[Your assignment]
Within the entries below, the lines from the one with "(** The client: [client/src/client.ts], and" through the one with "credential, the attempt" are to be set down exactly, both ends kept.

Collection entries
BEGIN

(* ===== verification/Client.v ===== *)
(** The client: [client/src/client.ts], and its channels,
    [client/src/channels/channel.ts].

    The state is the session the client keeps with its server — the socket, the
    credential, the attempt to present one, the source that produces them, and
    what the application is told of all this —, the subscriptions, the requests
    whose promises are pending, the channels, the streams, and the account of
    what all of them retain. What the client does to the world is logged: the
    traffic of its sockets, the callbacks of the subscriptions and of the
    channels, the promises settled.

    A socket is the number of its dial, which is the generation of the
    connection it belongs to. Callbacks do not call the client back. *)
From S2P Require Import Prelude Errors Limits Value Wire StableEncode Protocol ProtocolProps Effects Uuid Retry.
Local Open Scope string_scope.
Local Open Scope list_scope.
Local Open Scope Z_scope.

Inductive RequestKind : Type := query_request | mutation_request | procedure_request.

#[export] Instance RequestKind_eq_dec : EqDecision RequestKind.
Proof. solve_decision. Defined.

Inductive SubscriptionKind : Type := query_subscription | event_subscription.

#[export] Instance SubscriptionKind_eq_dec : EqDecision SubscriptionKind.
Proof. solve_decision. Defined.

(** [QuerySubscription] and [EventSubscription]. *)
Record Subscription : Type := MkSubscription {
  sub_kind : SubscriptionKind;
  sub_ref : string;
  sub_args : value;
  sub_cursor : option SubscriptionCursor;  (* of a query *)
  sub_eventCursor : option LiveEventCursor;  (* of an event *)
  resetRequested : bool;
  sub_frame : value;  (* the text, as what it spells *)
  sub_bytes : Z;
  sub_sentGeneration : option Z;
  sub_retry : SubscriptionRetryState;
}.

Definition set_sub_kind (x : SubscriptionKind) (s : Subscription) : Subscription :=
    MkSubscription x (sub_ref s) (sub_args s) (sub_cursor s) (sub_eventCursor s) (resetRequested s) (sub_frame
    s) (sub_bytes s) (sub_sentGeneration s) (sub_retry s).
Definition set_sub_ref (x : string) (s : Subscription) : Subscription :=
    MkSubscription (sub_kind s) x (sub_args s) (sub_cursor s) (sub_eventCursor s) (resetRequested s)
    (sub_frame s) (sub_bytes s) (sub_sentGeneration s) (sub_retry s).
Definition set_sub_args (x : value) (s : Subscription) : Subscription :=
    MkSubscription (sub_kind s) (sub_ref s) x (sub_cursor s) (sub_eventCursor s) (resetRequested s) (sub_frame
    s) (sub_bytes s) (sub_sentGeneration s) (sub_retry s).
Definition set_sub_cursor (x : option SubscriptionCursor) (s : Subscription) : Subscription :=
    MkSubscription (sub_kind s) (sub_ref s) (sub_args s) x (sub_eventCursor s) (resetRequested s) (sub_frame
    s) (sub_bytes s) (sub_sentGeneration s) (sub_retry s).
Definition set_sub_eventCursor (x : option LiveEventCursor) (s : Subscription) : Subscription :=
    MkSubscription (sub_kind s) (sub_ref s) (sub_args s) (sub_cursor s) x (resetRequested s) (sub_frame s)
    (sub_bytes s) (sub_sentGeneration s) (sub_retry s).
Definition set_resetRequested (x : bool) (s : Subscription) : Subscription :=
    MkSubscription (sub_kind s) (sub_ref s) (sub_args s) (sub_cursor s) (sub_eventCursor s) x (sub_frame s)
    (sub_bytes s) (sub_sentGeneration s) (sub_retry s).
Definition set_sub_frame (x : value) (s : Subscription) : Subscription :=
    MkSubscription (sub_kind s) (sub_ref s) (sub_args s) (sub_cursor s) (sub_eventCursor s) (resetRequested s)
    x (sub_bytes s) (sub_sentGeneration s) (sub_retry s).
Definition set_sub_bytes (x : Z) (s : Subscription) : Subscription :=
    MkSubscription (sub_kind s) (sub_ref s) (sub_args s) (sub_cursor s) (sub_eventCursor s) (resetRequested s)
    (sub_frame s) x (sub_sentGeneration s) (sub_retry s).
Definition set_sub_sentGeneration (x : option Z) (s : Subscription) : Subscription :=
    MkSubscription (sub_kind s) (sub_ref s) (sub_args s) (sub_cursor s) (sub_eventCursor s) (resetRequested s)
    (sub_frame s) (sub_bytes s) x (sub_retry s).
Definition set_sub_retry (x : SubscriptionRetryState) (s : Subscription) : Subscription :=
    MkSubscription (sub_kind s) (sub_ref s) (sub_args s) (sub_cursor s) (sub_eventCursor s) (resetRequested s)
    (sub_frame s) (sub_bytes s) (sub_sentGeneration s) x.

END

[Output for this exercise]
(** The client: [client/src/client.ts], and its channels,
    [client/src/channels/channel.ts].

    The state is the session the client keeps with its server — the socket, the
    credential, the attempt to present one, the source that produces them, and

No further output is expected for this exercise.